Porque en tiempos de turbulencia, el mando directo es más efectivo que la delegación. Y Xiomara, que ya ha visto desde el exilio y desde el poder cómo se desmoronan los equilibrios institucionales, no está dispuesta a entregar ni un ápice de margen.
Pero esta decisión —quedarse con la Secretaría de Defensa como presidenta en funciones y jefa directa del aparato militar— rompe un pacto no escrito del sistema político hondureño: que el poder se comparte, al menos en apariencia. Que la figura presidencial no es a la vez comandante, árbitra, vocera y cancerbera del orden. Que los militares, por incómodos que resulten, merecen un interlocutor político que no sea el jefe máximo del Estado.
Ese pacto se ha roto.
Y para las Fuerzas Armadas, ese quiebre puede ser visto como una señal de desconfianza, o peor, de intento de subordinación política sin mediación. En vez de diálogo, orden. En vez de representación civil, mando directo. Para un estamento que, aunque ha sido instrumental en el sostenimiento de gobiernos democráticos y autoritarios por igual, valora su independencia operativa, esto puede interpretarse como un cerco.
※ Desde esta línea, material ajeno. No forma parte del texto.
(** [UnitManager.find_or_create_quantity], for a name that is not [None].
    [new_id] is the identity of the object that [Quantity(quantity_name)]
    creates when the name is not found. *)
Definition find_or_create_quantity (self : UnitManager)
    (quantity_name : string) (new_id : nat) : result (Quantity * UnitManager) :=
  quantity ← find_quantity self (Some quantity_name);
  match quantity with
  | Some quantity => Ok (quantity, self)
  | None =>
      let quantity := mkQuantity new_id quantity_name [] in
      Ok (quantity,
          mkUnitManager (unit_aliases_ self)
                        (set_add_object quantity (quantities_ self)))
  end.

(** A Python [dict] from unit names to units, as the list of its items in
    insertion order: [d[k] = v] replaces the value of a key that is
    there, in place, and puts a new key last. *)
Fixpoint dict_set (d : list (string * Unit)) (k : string) (v : Unit)
  : list (string * Unit) :=
  match d with
  | [] => [(k, v)]
  | (k', v') :: d' =>
      if String.eqb k' k then (k', v) :: d' else (k', v') :: dict_set d' k v
  end.

(** [UnitManager.get_units] *)
Definition get_units (self : UnitManager) : list Unit :=
  let units :=
    foldl (λ units quantity,
             foldl (λ units unit, dict_set units (name_ unit) unit)
                   units (units_ quantity))
          [] (quantities_ self) in
  map snd units.

(** [UnitManager._find_unit_by_name] *)
Fixpoint _find_unit_by_name (units : list Unit) (name : string)
  : option Unit :=
  match units with
  | [] => None
  | unit :: units' =>
      if String.eqb (name_ unit) name then Some unit
      else _find_unit_by_name units' name
  end.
En esa lógica, la omisión del general no fue una omisión: fue una respuesta.
Y entonces llegamos al dilema.
Concentrar el poder puede ser eficaz a corto plazo, especialmente en un gobierno con tensiones internas, con una sucesión incierta, con un país polarizado. Pero también aísla. Porque cuando una sola figura lo dirige todo, cuando no hay ministros que compartan el desgaste ni generales que refrenden públicamente las decisiones, el margen de error se reduce y el costo político se dispara.
Además, asumir directamente la cartera de Defensa en pleno proceso electoral alimenta la narrativa de autoritarismo que sectores opositores ya han empezado a explotar. Basta con que se presente una crisis —una protesta, una denuncia de fraude, una operación militar cuestionada— para que se señale a la presidenta no como líder civil, sino como mandataria armada.
Ese escenario, en una democracia frágil como la hondureña, no es teórico. Ya ocurrió en 2009. Y si bien los actores han cambiado, los símbolos permanecen.
El telón de fondo es claro: Libre no tiene unidad. Y Xiomara Castro está decidida a controlar cada flanco del proceso que viene. Rixi Moncada sale sin rival interno, sin sombra, sin sucesor. La presidenta se queda con Defensa como garante de su propio poder, pero también como señal de que nadie más será llamado a decidir sobre la seguridad nacional, al menos por ahora.
Pero el poder absoluto —lo sabe la historia, lo sabe el país— no garantiza lealtades eternas. Y cuando el silencio se instala entre los uniformados, cuando el protocolo se vuelve ausencia, cuando no hay quien despida ni quien reciba, los equilibrios ya se han roto.
Lo que queda, entonces, no es la estabilidad. Es la espera. La observación. El repliegue.
Y en esa zona gris, donde el poder se concentra y los otros callan, es donde comienzan las verdaderas crisis.